O céu estava cinzento e a chuva
continuava obstinada. As malas estavam feitas e a casa estéril. Tudo se movia
com pés de chumbo, até os ponteiros dos segundos. A minha pressa era maior que
a minha impaciência e, a minha impaciência menor que a inércia. Não sabia de
deveria ir. Fiquei submersa nestes pensamentos pretorianos algumas horas. A
ideia de partir perseguia-me de maneira intermitente.
Tomei uma decisão, a de ir sem
pensar no amanhã de um ficar. Afinal nada me prendia neste país bolorento, tudo
me aborrecia e entediava mas, o conforto da certeza era um sentimento
almofadado que me aconchegava as incertezas. Vou. Escrevi um bilhete a
despedir-me: “Querida casa vou partir! O facto de te conhecer tão bem deixa-me
certa, e certezas com a minha idade não é o que quero ter no bolso. Adorei os
momentos que partilhamos, vou guardar comigo todos os segredos confidenciados,
desesperos e felicidades vividas. Desculpa a exiguidade literária mas estou com
pressa.
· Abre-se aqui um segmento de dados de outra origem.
Lemma snapshot_spec m i r : deleg_inv m -> r ∈ recs m i ->
  snapshot m (other r) = Some (dr_stateid r, dr_client r, dr_state r, dr_truncate r).
Proof.
  intros Hi Hr. unfold snapshot, find_record. rewrite (proj2 (di_index _ _ Hi (other r) i)) by eauto. simpl.
  pose proof (in_entry m i r Hr) as (e & He & Hre). rewrite He. simpl.
  destruct (find_first (named (other r) any_record) (fe_records e)) as [r0|] eqn:Hf.
  - apply find_first_Some in Hf as [Hr0 Hn]. unfold named in Hn. apply andb_prop in Hn as [Ho _]. bool_Z. simpl.
    assert (r0 = r) as ->; [|done]. apply (same_other _ m i i _ _ Hi); [|done|done]. unfold entry_of. by rewrite He.
  - rewrite find_first_None in Hf. specialize (Hf r Hre). unfold named, any_record in Hf. by rewrite Z.eqb_refl in Hf.
Qed.

Lemma has_revoked_spec m c : deleg_inv m ->
  client_has_revoked m c = true <-> exists i r, r ∈ recs m i /\ is_live r = false /\ dr_client r = c.
Proof.
  intros Hi. unfold client_has_revoked. fold (clist m c). rewrite existsb_exists. split.
  - intros (o & Ho%list_elem_of_In & Hs). apply (di_client _ _ Hi) in Ho as (r & (i & Hr)%elem_all_entry & <- & Hc); [|done].
    rewrite (snapshot_spec m i r Hi Hr) in Hs. exists i, r. split_and!; [done| |done]. unfold is_live. by rewrite Hs.
  - intros (i & r & Hr & Hl & Hc). exists (other r). split.
    + apply list_elem_of_In, (di_client _ _ Hi); [done|]. exists r. split_and!; try done. apply elem_all_entry. eauto.
    + rewrite (snapshot_spec m i r Hi Hr). unfold is_live in Hl. by apply negb_false_iff in Hl.
Qed.

Lemma hold_spec m c : deleg_inv m -> hold m c = true <-> exists i r, r ∈ recs m i /\ dr_client r = c.
Proof.
  intros Hi. unfold hold. rewrite orb_true_iff, holds_live_spec, has_revoked_spec by done. split.
  - naive_solver.
  - intros (i & r & Hr & Hc). destruct (is_live r) eqn:Hl; [left|right]; eauto.
Qed.

Lemma hold_ext m m' c : deleg_inv m -> deleg_inv m' ->
  ((exists i r, r ∈ recs m' i /\ dr_client r = c) <-> (exists i r, r ∈ recs m i /\ dr_client r = c)) -> hold m' c = hold m c.
Proof. intros Hi Hi' H. apply eq_true_iff_eq. rewrite !hold_spec by done. exact H. Qed.
Lemma revoked_ext m m' c : deleg_inv m -> deleg_inv m' ->
  ((exists i r, r ∈ recs m' i /\ is_live r = false /\ dr_client r = c) <->
   (exists i r, r ∈ recs m i /\ is_live r = false /\ dr_client r = c)) -> client_has_revoked m' c = client_has_revoked m c.
Proof. intros Hi Hi' H. apply eq_true_iff_eq. rewrite !has_revoked_spec by done. exact H. Qed.

(** ** What a call logs *)
(** The sink heard the truth about the one client whose holdings may have
    changed ([who]); the others hold what they held. *)
Record logged (who : option Z) (d d' : DelegationManager) : Prop := {
  lg_inv : deleg_inv d';
  lg_calls : evidence_calls d' = evidence_calls d ++ match who with Some c => [(c, hold d' c)] | None => [] end;
  lg_breaker : breaker_calls d' = breaker_calls d;
  lg_hold : forall c, who <> Some c -> hold d' c = hold d c;
  lg_revoked : forall c, who <> Some c -> client_has_revoked d' c = client_has_revoked d c }.

(** The records of other clients are untouched. *)
Lemma logged_note c d d1 : deleg_inv d -> deleg_inv d1 -> evidence_calls d1 = evidence_calls d -> breaker_calls d1 = breaker_calls d ->
  (forall i r, dr_client r <> c -> r ∈ recs d1 i <-> r ∈ recs d i) -> logged (Some c) d (note_evidence c d1).
Proof.
  intros Hi Hi1 He Hb Hr. assert (Hi' : deleg_inv (note_evidence c d1)) by (by apply (inv_frame None d1)).
  assert (Hre : forall i, recs (note_evidence c d1) i = recs d1 i) by done. split; [done| |done| |].
  - simpl. rewrite He. done.
  - intros c' Hc. apply hold_ext; [done|done|]. setoid_rewrite Hre.
    split; intros (i & r & Hin & Hrc); exists i, r; (split; [|done]); apply Hr; congruence || done.
  - intros c' Hc. apply revoked_ext; [done|done|]. setoid_rewrite Hre.
    split; intros (i & r & Hin & Hl & Hrc); exists i, r; (split; [|done]); apply Hr; congruence || done.
Qed.

(** The same holders, none told. *)
Lemma logged_quiet d d' : deleg_inv d -> deleg_inv d' -> evidence_calls d' = evidence_calls d -> breaker_calls d' = breaker_calls d ->
  (forall c b, (exists i r, r ∈ recs d' i /\ is_live r = b /\ dr_client r = c) <->
               (exists i r, r ∈ recs d i /\ is_live r = b /\ dr_client r = c)) -> logged None d d'.
Proof.
  intros Hi Hi' He Hb Hr. split; [done|by rewrite app_nil_r|done| |].
  - intros c _. apply hold_ext; [done|done|].
    split; intros (i & r & Hin & Hrc); destruct (proj1 (Hr c (is_live r)) ltac:(eauto 6)) || destruct (proj2 (Hr c (is_live r)) ltac:(eauto 6)); naive_solver.
  - intros c _. apply revoked_ext; [done|done|]. apply Hr.
Qed.
Lemma logged_refl d : deleg_inv d -> logged None d d.
Proof. intros Hi. by apply logged_quiet. Qed.

(** ** Each operation *)
Lemma unindex_calls r m : evidence_calls (unindex r m) = evidence_calls m /\ breaker_calls (unindex r m) = breaker_calls m.
Proof.
  assert (Hg : forall i m, evidence_calls (gc_entry i m) = evidence_calls m /\ breaker_calls (gc_entry i m) = breaker_calls m).
  { intros i m0. unfold gc_entry. destruct (dm_files m0 !! i); [|done]. by destruct (fe_is_empty _). }
  unfold unindex. destruct (Hg (dr_ident r) (if is_live r then set_live (dec_live_client (dr_client r) (live_per_client m))
    (wrap_u64 (live_global m - 1)) (set_tables (dm_files m) (delete (other r) (by_stateid m)) (drop_client_other (dr_client r) (other r)
      (by_client m)) (d_release_fd (dr_stateid r) m)) else set_tables (dm_files m) (delete (other r) (by_stateid m))
      (drop_client_other (dr_client r) (other r) (by_client m)) (d_release_fd (dr_stateid r) m))) as [H1 H2].
  by destruct (is_live r).
Qed.

(** No tombstone appears. *)
Definition no_tomb (d d' : DelegationManager) : Prop := forall c, client_has_revoked d' c = true -> client_has_revoked d c = true.
Lemma no_tomb_refl d : no_tomb d d.
Proof. by intros c. Qed.
Lemma sub_no_tomb d d' : deleg_inv d -> deleg_inv d' -> (forall j r, r ∈ recs d' j -> r ∈ recs d j) -> no_tomb d d'.
Proof.
  intros Hi Hi' Hs c (j & r & Hr & Hl & Hc)%has_revoked_spec; [|done]. apply has_revoked_spec; [done|]. eauto 6.
Qed.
Um abraço do teu tamanho!”
Peguei nas malas, passaporte e
vontade de viver e bati a porta.
O trajecto para o aeroporto foi
longo mas suave, sentia que ia ficando mais leve a cada km que percorria. O
encontro estava marcado para as 10h. O tempo era escasso, e a minha sofreguidão
pelo cumprimento escrupuloso do compromisso era colossal. Cheguei 1 minuto
depois da hora marcada. Fui presenteada com o peso ausência, a grande amante da
solidão. Quando cheguei o chão ainda exalava sorrisos sarcásticos da minha
pressa. Ele partiu e não cumpriu. De que vale a pressa? Desprezei o tempo, não lhe dei a atenção de
que era merecedor e ele não esperou por mim, nem um minuto. Gostava de poder
mover o meridiano e ganhar mais uma hora, se bem que me bastava um minuto. Um
minuto foi o tempo que eu precisei para mudar a minha vida. Peguei nesse
minuto, embrulhei-o, dobrei-o em 12h, sem o vincar muito e embarquei. Um minuto.
A fracção de tempo que eu precisei de perder para perceber todo o ecossistema
esotérico e físico que me circundava. Não estou sozinha. Num bambúrrio entrego-me
assim ao mundo apenas num minuto, espero uma eternidade inexaurível de horas de
felicidade e anos infinitos de aprendizagem. Embarco a valorizar todos os
minutos frémitos disfarçados dos relógios inclementes.